The high pH-maintaining capacity of yeast suspension after glucose-induced acidification, measured as its ability to neutralize added alkali, was found to be due mainly to actively extruded acidity (H+). The buffering action of passively excreted metabolites (CO2, organic acids) and cell surface polyelectrolytes contributed only 15--40% to the overall pH-maintaining capacity which was 10 mmol NaOH/l per pH unit between pH 3 and 4 and 3.5 nmol NaOH/l per pH unit between pH 4 and 7. The buffering capacity of yeast cell-free extract was still higher (up to 4.5-times) than that of glucose-supplied cell suspension; addition of glucose to the extract thus produced considerable titratable acidity but negligible net acidity.
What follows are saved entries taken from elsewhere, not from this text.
Lemma host_header_spec s :
  exists h, host_header s = Some h /\ cstr h = asked_host s /\ field_ok (asked_host s).
Proof.
  destruct default_host_ok as [Hdl Hd].
  assert (field_ok (lit "localhost:8090")) as Hok by by_compute.
  unfold host_header, asked_host. destruct (strstr s _) as [i|]; [|by exists default_host].
  cbn [mbind option_bind].
  destruct (match strchr (drop (i + 6) s) CR with Some k => Some k | None => strchr (drop (i + 6) s) LF end)
    as [len|] eqn:Hm; [|by exists default_host].
  assert (exists c, strchr (drop (i + 6) s) c = Some len) as [c Hl].
  { destruct (strchr (drop (i + 6) s) CR) as [k|] eqn:Hc; [exists CR; congruence | by exists LF]. }
  destruct (copy_field_taken default_host _ _ _ Hdl Hl) as (h & Hh & _ & Hs).
  exists h. cbn [mbind option_bind]. rewrite Hh, Hs, Hd.
  destruct (Nat.ltb_spec len 256); cbn [default from_option id]; [|done]. split_and!; [done|done|].
  split; [rewrite <- (cstr_take_lt _ _ _ Hl); apply cstr_no_nul | rewrite length_take; lia].
Qed.

(** The redirect to a resource. *)
Definition redirect_lines (host target : bytes) : list bytes :=
  [lit "HTTP/1.1 301 Moved Permanently"; lit "Server: LITH/1.0.9";
   lit "Location: https://" ++ host ++ target; lit "Content-Length: 0"; lit "Connection: close"].

Definition redirect_to (host target : bytes) : bytes := render_message (redirect_lines host target) [].
(* ===== verification/Daemon.v ===== *)
(** * Daemon mode (src/daemon.c)

    [lith_daemonize]: the double fork, and the process it leaves: a session of
    its own, the root directory, and the standard descriptors on /dev/null and
    the log file. *)

From S2P Require Import Prelude CString CFormat Types Effects Invariants System Logger SystemRules.

(** ** Code *)

(** How a function ends that may call [exit]. *)
Inductive ended (A : Type) := Exited (code : Z) | Returned (a : A).
Arguments Exited {A} _.
Arguments Returned {A} _.

Definition STDIN_FILENO : Z := 0.
Definition STDOUT_FILENO : Z := 1.
Definition STDERR_FILENO : Z := 2.

Definition log_path (initial_cwd : bytes) : option bytes :=
  snprintf 512 (lit "%s/lith.log") [FStr initial_cwd].

(** The descriptors, once the process is in place. *)
Definition redirect_streams (log_path : bytes) : io Z :=
  sys_call (SCloseFd STDIN_FILENO) ;;;
  sys_call (SCloseFd STDOUT_FILENO) ;;;
  sys_call (SCloseFd STDERR_FILENO) ;;;
  let! dev_null := sys_call (SOpen (lit "/dev/null")) in
  if decide (dev_null < 0)%Z then Ret (-1)%Z
  else
  let! log_fd := sys_call (SOpen log_path) in
  let! log_fd := if decide (log_fd < 0)%Z then sys_call (SOpen (lit "/tmp/lith.log")) else Ret log_fd in
  (if decide (0 <= log_fd)%Z then
     sys_call (SDup2 log_fd STDOUT_FILENO) ;;;
     sys_call (SDup2 log_fd STDERR_FILENO)
   else Ret tt) ;;;
  lith_log LOG_INFO (lit "LITH Engine daemonized successfully. Operating silently in background.") [] ;;;
  Ret 0%Z.

Definition lith_daemonize (initial_cwd : bytes) : io (ended Z) :=
  let! pid := sys_call SFork in
  if decide (pid < 0)%Z then
    lith_log LOG_ERROR (lit "Daemonization CRITICAL: First fork failed") [] ;;;
    Ret (Returned (-1)%Z)
  else if decide (0 < pid)%Z then Ret (Exited 0)
  else
  let! sid := sys_call SSetsid in
  if decide (sid < 0)%Z then
    lith_log LOG_ERROR (lit "Daemonization CRITICAL: setsid failed to detach session") [] ;;;
    Ret (Returned (-1)%Z)
  else
  let! pid := sys_call SFork in
  if decide (pid < 0)%Z then
    lith_log LOG_ERROR (lit "Daemonization CRITICAL: Second fork failed") [] ;;;
    Ret (Returned (-1)%Z)
  else if decide (0 < pid)%Z then Ret (Exited 0)
  else
  sys_call (SUmask 0) ;;;
  let! path := ensure (log_path initial_cwd) in
  let! r := sys_call (SChdir (lit "/")) in
  if decide (r < 0)%Z then
    lith_log LOG_ERROR (lit "Daemonization CRITICAL: chdir to root partition failed") [] ;;;
    Ret (Returned (-1)%Z)
  else
  let! r := redirect_streams path in
  Ret (Returned r).

(** * Contracts *)

Definition log_name (cwd : bytes) : bytes := take 511 (cstr cwd ++ lit "/lith.log").

Lemma log_path_spec cwd : log_path cwd = Some (log_name cwd).
Proof. unfold log_path, snprintf. format_step. unfold log_name. by lit_norm. Qed.

Section contracts.
Context (E : env).

Lemma wp_open {A} D f (k : Z -> io A) (w : os) Q :
  wp (sys E) D (k (-1)%Z) w Q ->
  (forall r, (0 <= r)%Z -> p_fds (w_proc w) !! r = None ->
     (forall j, (0 <= j < r)%Z -> is_Some (p_fds (w_proc w) !! j)) ->
     wp (sys E) D (k r) (on_fds (insert r f) w) Q) ->
  wp (sys E) D (bind k (sys_call (SOpen f))) w Q.
Proof.
  intros HN HS. apply wp_vis. intros r Hr. eexists. split; [done|]. cbn in r.
  destruct Hr as [->|(Hr & Hn & Hlow)]; [by rewrite decide_False by lia|].
  rewrite decide_True by done. by apply HS.
Qed.

Lemma wp_closefd {A} D fd (k : unit -> io A) (w : os) Q :
  wp (sys E) D (k tt) (on_fds (delete fd) w) Q ->
  wp (sys E) D (bind k (sys_call (SCloseFd fd))) w Q.
Proof. intros Hk. apply wp_vis. intros [] _. by eexists. Qed.

Lemma wp_dup2 {A} D fd fd2 f (k : unit -> io A) (w : os) Q :
  p_fds (w_proc w) !! fd = Some f ->
  wp (sys E) D (k tt) (on_fds (insert fd2 f) w) Q ->
  wp (sys E) D (bind k (sys_call (SDup2 fd fd2))) w Q.
Proof. intros Hf Hk. apply wp_vis. intros [] _. eexists. split; [by exists f | done]. Qed.

Definition fds (w : os) : gmap Z bytes := p_fds (w_proc w).

Definition set_fds (m : gmap Z bytes) (w : os) : os := on_fds (fun _ => m) w.

Lemma on_fds_eq f w : on_fds f w = set_fds (f (fds w)) w.
Proof. done. Qed.

Lemma fds_set m w : fds (set_fds m w) = m.
Proof. done. Qed.

Lemma set_fds_twice m m' w : set_fds m (set_fds m' w) = set_fds m w.
Proof. done. Qed.

(** The open descriptors that are not standard streams. *)
Definition inherited (m : gmap Z bytes) : gmap Z bytes :=
  delete STDERR_FILENO (delete STDOUT_FILENO (delete STDIN_FILENO m)).

(** Standard input is /dev/null; both outputs are one log file, or closed
    when neither file can be opened. *)
Definition streams_post (log : bytes) (w : os) (r : Z) (w' : os) : Prop :=
  let base := inherited (fds w) in
  let m := <[STDIN_FILENO := lit "/dev/null"]> base in
  (r = (-1)%Z /\ w' = set_fds base w) \/
  (r = 0%Z /\
    (w' = set_fds m w \/
     exists f, (f = log \/ f = lit "/tmp/lith.log") /\
       w' = set_fds (<[STDERR_FILENO := f]> (<[STDOUT_FILENO := f]> m)) w)).

(** [open] returns the lowest descriptor that is closed. *)
Lemma wp_open_lowest {A} f d (k : Z -> io A) (w : os) Q :
  (0 <= d)%Z -> fds w !! d = None -> (forall j, (0 <= j < d)%Z -> is_Some (fds w !! j)) ->
  wp (sys E) False (k (-1)%Z) w Q -> wp (sys E) False (k d) (set_fds (<[d := f]> (fds w)) w) Q ->
  wp (sys E) False (bind k (sys_call (SOpen f))) w Q.
Proof.
  intros Hd Hn Hlow HN HS. apply wp_open; [done|]. intros r Hr Hnr Hlowr.
  assert (r = d) as ->; [|done]. destruct (Z.lt_trichotomy r d) as [Hlt|[?|Hgt]]; [|done|].
  - destruct (Hlow r) as [x Hx]; [lia|]. unfold fds in Hx. congruence.
  - destruct (Hlowr d) as [x Hx]; [lia|]. unfold fds in Hn. congruence.
Qed.

Lemma inherited_closed m :
  inherited m !! STDIN_FILENO = None /\ inherited m !! STDOUT_FILENO = None.
Proof.
  unfold inherited, STDIN_FILENO, STDOUT_FILENO, STDERR_FILENO. split.
  - rewrite !lookup_delete_ne by done. apply lookup_delete_eq.
  - rewrite lookup_delete_ne by done. apply lookup_delete_eq.
Qed.

(** Both outputs on the file of descriptor 1. *)
Lemma wp_dup_streams f m (w : os) :
  wp (sys E) False
    (sys_call (SDup2 STDOUT_FILENO STDOUT_FILENO) ;;; sys_call (SDup2 STDOUT_FILENO STDERR_FILENO))
    (set_fds (<[STDOUT_FILENO := f]> m) w)
    (fun _ w' => w' = set_fds (<[STDERR_FILENO := f]> (<[STDOUT_FILENO := f]> m)) w).
Proof.
  eapply wp_dup2; [apply lookup_insert_eq|]. rewrite on_fds_eq, set_fds_twice, fds_set, insert_insert_eq.
  apply (wp_bind_inv _ _ _ Ret). eapply wp_dup2; [apply lookup_insert_eq|].
  cbn [wp]. by rewrite on_fds_eq, set_fds_twice, fds_set.
Qed.

Lemma wp_redirect_streams log (w : os) :
  wp (sys E) False (redirect_streams log) w (streams_post log w).
Proof.
  unfold redirect_streams. do 3 (apply wp_closefd; rewrite on_fds_eq, ?set_fds_twice, ?fds_set).
  fold (inherited (fds w)). pose proof (inherited_closed (fds w)) as [H0 H1].
  apply (wp_open_lowest _ STDIN_FILENO); [done | done | unfold STDIN_FILENO; lia | rewrite decide_True by lia; by left |].
  rewrite decide_False by done. rewrite set_fds_twice, fds_set.
  assert (forall w1, w1 = set_fds (<[STDIN_FILENO := lit "/dev/null"]> (inherited (fds w))) w \/
      (exists f, (f = log \/ f = lit "/tmp/lith.log") /\ w1 = set_fds (<[STDERR_FILENO := f]>
        (<[STDOUT_FILENO := f]> (<[STDIN_FILENO := lit "/dev/null"]> (inherited (fds w))))) w) ->
    wp (sys E) False (lith_log LOG_INFO (lit "LITH Engine daemonized successfully. Operating silently in background.") [] ;;; Ret 0%Z)
      w1 (streams_post log w)) as Hend.
  { intros w1 Hw1. eapply wp_log; [by format_step|]. by right. }
  set (m := <[STDIN_FILENO := lit "/dev/null"]> (inherited (fds w))) in *.
  assert (forall j, (0 <= j < STDOUT_FILENO)%Z -> is_Some (fds (set_fds m w) !! j)) as Hlow.
  { intros j Hj. assert (j = STDIN_FILENO) as -> by (unfold STDIN_FILENO, STDOUT_FILENO in *; lia).
    rewrite fds_set. unfold m. rewrite lookup_insert_eq. by eexists. }
  assert (fds (set_fds m w) !! STDOUT_FILENO = None) as Hone.
  { rewrite fds_set. unfold m. by rewrite lookup_insert_ne. }
  apply (wp_open_lowest _ STDOUT_FILENO); [done | done | done | |].
  - rewrite decide_True by lia. apply (wp_open_lowest _ STDOUT_FILENO); [done | done | done | |].
    + rewrite decide_False by lia. apply Hend. by left.
    + rewrite set_fds_twice, fds_set. eapply wp_call_spec; [rewrite decide_True by done; apply wp_dup_streams|].
      intros _ w1 ->. apply Hend. right. eexists. split; [by right | done].
  - rewrite set_fds_twice, fds_set, decide_False by done.
    apply wp_bind, wp_ret. eapply wp_call_spec; [rewrite decide_True by done; apply wp_dup_streams|].
    intros _ w1 ->. apply Hend. right. eexists. split; [by left | done].
Qed.

(** Exiting with 0 is what the two parents do; a daemon that returns 0 has
    forked twice, leads its own session, masks nothing, works in the root
    directory and has its streams redirected. *)
Definition daemon_post (cwd : bytes) (w : os) (r : ended Z) (w' : os) : Prop :=
  exists p, w' = set_w_proc p w /\
  match r with
  | Exited code => code = 0%Z /\ p_forks p <= p_forks (w_proc w) + 2
  | Returned code =>
      code = (-1)%Z \/
      (code = 0%Z /\ p_forks p = p_forks (w_proc w) + 2 /\ p_session p = true /\
       p_umask p = Some 0%Z /\ p_cwd p = lit "/" /\
       let m := <[STDIN_FILENO := lit "/dev/null"]> (inherited (fds w)) in
       (p_fds p = m \/ exists f, (f = log_name cwd \/ f = lit "/tmp/lith.log") /\
          p_fds p = <[STDERR_FILENO := f]> (<[STDOUT_FILENO := f]> m)))
  end.

Lemma wp_fork {A} D (k : Z -> io A) (w : os) Q :
  (forall r, (r < 0)%Z -> wp (sys E) D (k r) w Q) ->
  (forall r, (0 <= r)%Z -> wp (sys E) D (k r)
     (on_proc (fun p => mkProcess (S (p_forks p)) (p_session p) (p_umask p) (p_cwd p) (p_fds p)) w) Q) ->
  wp (sys E) D (bind k (sys_call SFork)) w Q.
Proof.
  intros HN HS. apply wp_vis. intros r _. eexists. split; [done|]. cbn in r.
  destruct (decide (0 <= r)%Z); [by apply HS | apply HN; lia].
Qed.

Lemma wp_lith_daemonize cwd (w : os) :
  wp (sys E) False (lith_daemonize cwd) w (daemon_post cwd w).
Proof.
  assert (forall p msg, (exists s, format msg [] = Some s) ->
    wp (sys E) False (lith_log LOG_ERROR msg [] ;;; Ret (Returned (-1)%Z)) (set_w_proc p w) (daemon_post cwd w))
    as Hfail.
  { intros p msg [s Hs]. eapply wp_log; [done|]. exists p. by split; [|left]. }
  unfold lith_daemonize. apply wp_fork; intros pid Hpid.
  { rewrite decide_True by done. replace w with (set_w_proc (w_proc w) w) at 1 by by os_eq.
    apply Hfail. format_step. eauto. }
  rewrite decide_False by lia. case_decide.
  { eexists. split; [done|]. split; [done|]. cbn. lia. }
  apply wp_vis. intros sid _. eexists. split; [done|]. cbn in sid.
  destruct (decide (sid < 0)%Z).
  { rewrite (decide_False (P := (0 <= sid)%Z)) by lia. apply Hfail. format_step. eauto. }
  rewrite (decide_True (P := (0 <= sid)%Z)) by lia. apply wp_fork; intros pid2 Hpid2.
  { rewrite decide_True by done. apply Hfail. format_step. eauto. }
  rewrite decide_False by lia. case_decide.
  { eexists. split; [done|]. split; [done|]. cbn. lia. }
  apply wp_vis. intros [] _. eexists. split; [done|]. eapply wp_ensure; [apply log_path_spec|].
  apply wp_vis. intros r _. eexists. split; [done|]. cbn in r. destruct (decide (r < 0)%Z).
  { rewrite (decide_False (P := (0 <= r)%Z)) by lia. apply Hfail. format_step. eauto. }
  rewrite (decide_True (P := (0 <= r)%Z)) by lia.
  eapply wp_call_spec; [apply wp_redirect_streams|]. intros code w' Hs. unfold streams_post in Hs. cbv zeta in Hs.
  destruct Hs as [(-> & ->)|(-> & Hm)]; cbn [wp].
  - eexists. split; [done|]. by left.
  - destruct Hm as [->|(f & Hf & ->)]; (eexists; split; [done|]; right; split_and!; try done); [cbn; lia | by left | cbn; lia |].
    right. by exists f.
Qed.
End contracts.
(* ===== verification/Properties.v ===== *)
(** * The properties of the program

    One theorem per property, in the order of importance, with an instance of
    each that has hypotheses, on the system of [Runs.v]; then further results
    on single functions. *)

From S2P Require Import Prelude CString CFormat Types Effects Invariants System Logger SystemRules.
From S2P Require Import HttpParser HttpMessages HttpContent Utils Cache Router ThreadPool Redirect.
From S2P Require Import Worker Config Server Daemon Main Interleaving Machine Progress Draining Schedule Serving Visits Startup Runs.

(** ** Serving *)

(** C1: the request loop of a TLS connection ends, whatever the client sends;
    the bytes written are one response for each request read, in order, the one
    the bytes read ask for; the connection is kept open after a response
    exactly when the request says so; and the thread owns afterwards what it
    owned before. *)
Theorem request_loop_serves E fuel cfg ectx req (w : os) :
  Ordinary E ->
  w_lock w = Unlocked -> ssl_session ectx ∈ w_ssl w -> strlen (ctx_public_dir ectx) < 256 ->
  length (path req) = MAX_PATH_SIZE -> w_reads w < fuel ->
  wp (sys E) False (loop fuel (session_round fuel cfg ectx) req) w (fun _ w' =>
    session_frame w w' /\ exists ins, w_in w' = w_in w ++ ins /\
    (peer_ok E = true -> exists log, session_log E cfg (cstr (ctx_public_dir ectx)) ins log /\
      w_out w' = w_out w ++ concat log)).
Proof. intros. by apply wp_session. Qed.

Lemma request_loop_serves_witness :
  w_reads demo_os < 3 /\
  wp (sys demo_env) False (loop 3 (session_round 3 demo_config demo_context) demo_request) demo_os
    (fun _ w' => session_frame demo_os w' /\ exists ins, w_in w' = w_in demo_os ++ ins /\
      (peer_ok demo_env = true -> exists log,
        session_log demo_env demo_config (cstr (ctx_public_dir demo_context)) ins log /\
        w_out w' = w_out demo_os ++ concat log)).
Proof.
  split; [vm_compute; lia|].
  apply (request_loop_serves demo_env 3 demo_config demo_context demo_request demo_os);
    [exact demo_ordinary | by_compute | by_compute | by_compute
    | by_compute | vm_compute; lia].
Defined.

(** ** The server as a whole *)

(** C2: the main thread, which opens the listening socket and goes on to its
    accept loop, any number of workers, and the announcement of the shutdown at
    any time or never, side by side, in any order of their steps, over one cache and one
    queue, from the moment the workers are there: no thread does anything
    undefined or outside of the contract of a call, nothing has two owners, the
    cache stays well formed and true to the disk, connections are taken first
    in, first out, each by one thread, and between two connections a worker
    owns nothing and has answered each connection it has taken. *)
Theorem serving_safe E cfg pool_dir dir0 req0 ctx fuel ctx0 ops s :
  Ordinary E -> Shared E ->
  strlen pool_dir < 256 -> length dir0 = 256 -> length (path req0) = MAX_PATH_SIZE ->
  at_work E cfg pool_dir dir0 req0 ctx fuel ctx0 ops s -> well_served E cfg pool_dir ctx fuel ops s.
Proof. intros. by apply (at_work_well_served E cfg pool_dir dir0 req0 ctx fuel ctx0). Qed.

Lemma serving_safe_witness :
  two_clients_and_stop_ops = [Idle; Push 6%Z; Push 9%Z; Pop 6%Z; Pop 9%Z; Idle; Stop; Idle; Idle] /\
  well_served demo_shared demo_config (lit "public") demo_contexts 3 two_clients_and_stop_ops (demo_after true two_clients_and_stop).
Proof.
  split; [reflexivity|].
  apply (serving_safe demo_shared demo_config (lit "public") dir_zero demo_request demo_contexts 3 (Some 9)
    two_clients_and_stop_ops (demo_after true two_clients_and_stop));
    [exact demo_shared_ordinary | exact demo_shared_shared | by_compute | by_compute | by_compute
    | exact (demo_at_work _ _ _ stop_run_ops)].
Defined.
(** X2.  [DequeLog.cleanup_sessions], in every state: the loop pops the
    leading log entries with a timestamp up to the cutoff and the entry
    after them, at which it breaks; the rest of the log stays. *)
Theorem DequeLog_cleanup_pops_one_more e q :
  DequeLog.activity_log (DequeLog.cleanup_sessions e q).2
  = tail (after_expired e (DequeLog.activity_log q)) ∧
  DequeLog.activity_log q
  = expired_prefix e (DequeLog.activity_log q)
    ++ take 1 (after_expired e (DequeLog.activity_log q))
    ++ DequeLog.activity_log (DequeLog.cleanup_sessions e q).2.
Proof.
  destruct (cleanup_loop_spec e (DequeLog.activity_log q)
              (DequeLog.user_sessions q) 0) as (us' & Heq & _).
  unfold DequeLog.cleanup_sessions. rewrite Heq.
  cbn [snd DequeLog.activity_log]. split; [done|].
  rewrite (assoc_L (++)). apply popped_rest.
Qed.

(** X3.  The run of the benchmark on [DequeLog], for any user ids, the
    falsy ones too: after the activities, the cleanup removes exactly the
    sessions with a timestamp up to the cutoff and returns their
    number. *)
Theorem DequeLog_benchmark_cleanup ids e :
  ∃ q q',
    DequeLog.activities ids DequeLog.__init__ = (Ok tt, q) ∧
    DequeLog.cleanup_sessions e q
    = (Ok (Z.of_nat (size (DequeLog.user_sessions q))
           - Z.of_nat (size (live e (DequeLog.user_sessions q)))), q') ∧
    DequeLog.user_sessions q' = live e (DequeLog.user_sessions q).
Proof.
  exists (DequeLog.activities ids DequeLog.__init__).2.
  set (q := (DequeLog.activities ids DequeLog.__init__).2).
  assert (logged q) as Hq by apply logged_activities, logged_init.
  destruct (logged_cleanup_loop e q Hq) as (us' & Heq & Hus').
  eexists. split_and!.
  - subst q. by rewrite DequeLog_activities_eq.
  - unfold DequeLog.cleanup_sessions. rewrite Heq, Hus'. reflexivity.
  - done.
Qed.
(** * GPy.core.gp : the general purpose Gaussian process model

    A shallow embedding of [GPy/core/gp.py] (class [GP]) and the properties
    of its construction, recomputation and prediction methods.

    Layout of the development:
    - scalars and numpy arrays (shape + row-major buffer) with the numpy
      operations the module calls ([np.dot], [.T], [*], [-], [np.sum],
      [reshape], [np.diag]);
    - the collaborating objects (kernel, likelihood, inference method,
      posterior), each an object with its class list, its mutable store and
      its methods;
    - the [GP] object and its methods, written in a state-and-exception
      monad that also records every call made to a collaborator;
    - the formulas of the specification, entry by entry;
    - saving and restoring the model ([_getstate], [_setstate]);
    - concrete models over the integers;
    - the theorems.

    The plotting methods, which only hand their arguments to the
    matplotlib layer, are not part of the embedding. *)

From Stdlib Require Import ZArith QArith_base List Lia Bool.
From stdpp Require Import base gmap strings list fin_maps.

Local Open Scope string_scope.
Local Open Scope list_scope.
Local Open Scope nat_scope.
The glucose-induced acidification of yeast suspension was stimulated by univalent cations in the sequence K+ greater than Rb+ much greater than Li+ congruent to Cs+ congruent to Na+. The processes participating in the acidification and probably also in the creation of extracellular buffering capacity include excretion of CO2 and organic acids, net extrusion of H+ and K+ (in K+-free media; in K+-containing media this is preceded by an initial rapid K+ uptake), and movements of some anions (phosphate, chlorides). The overall process appears to be electrically silent.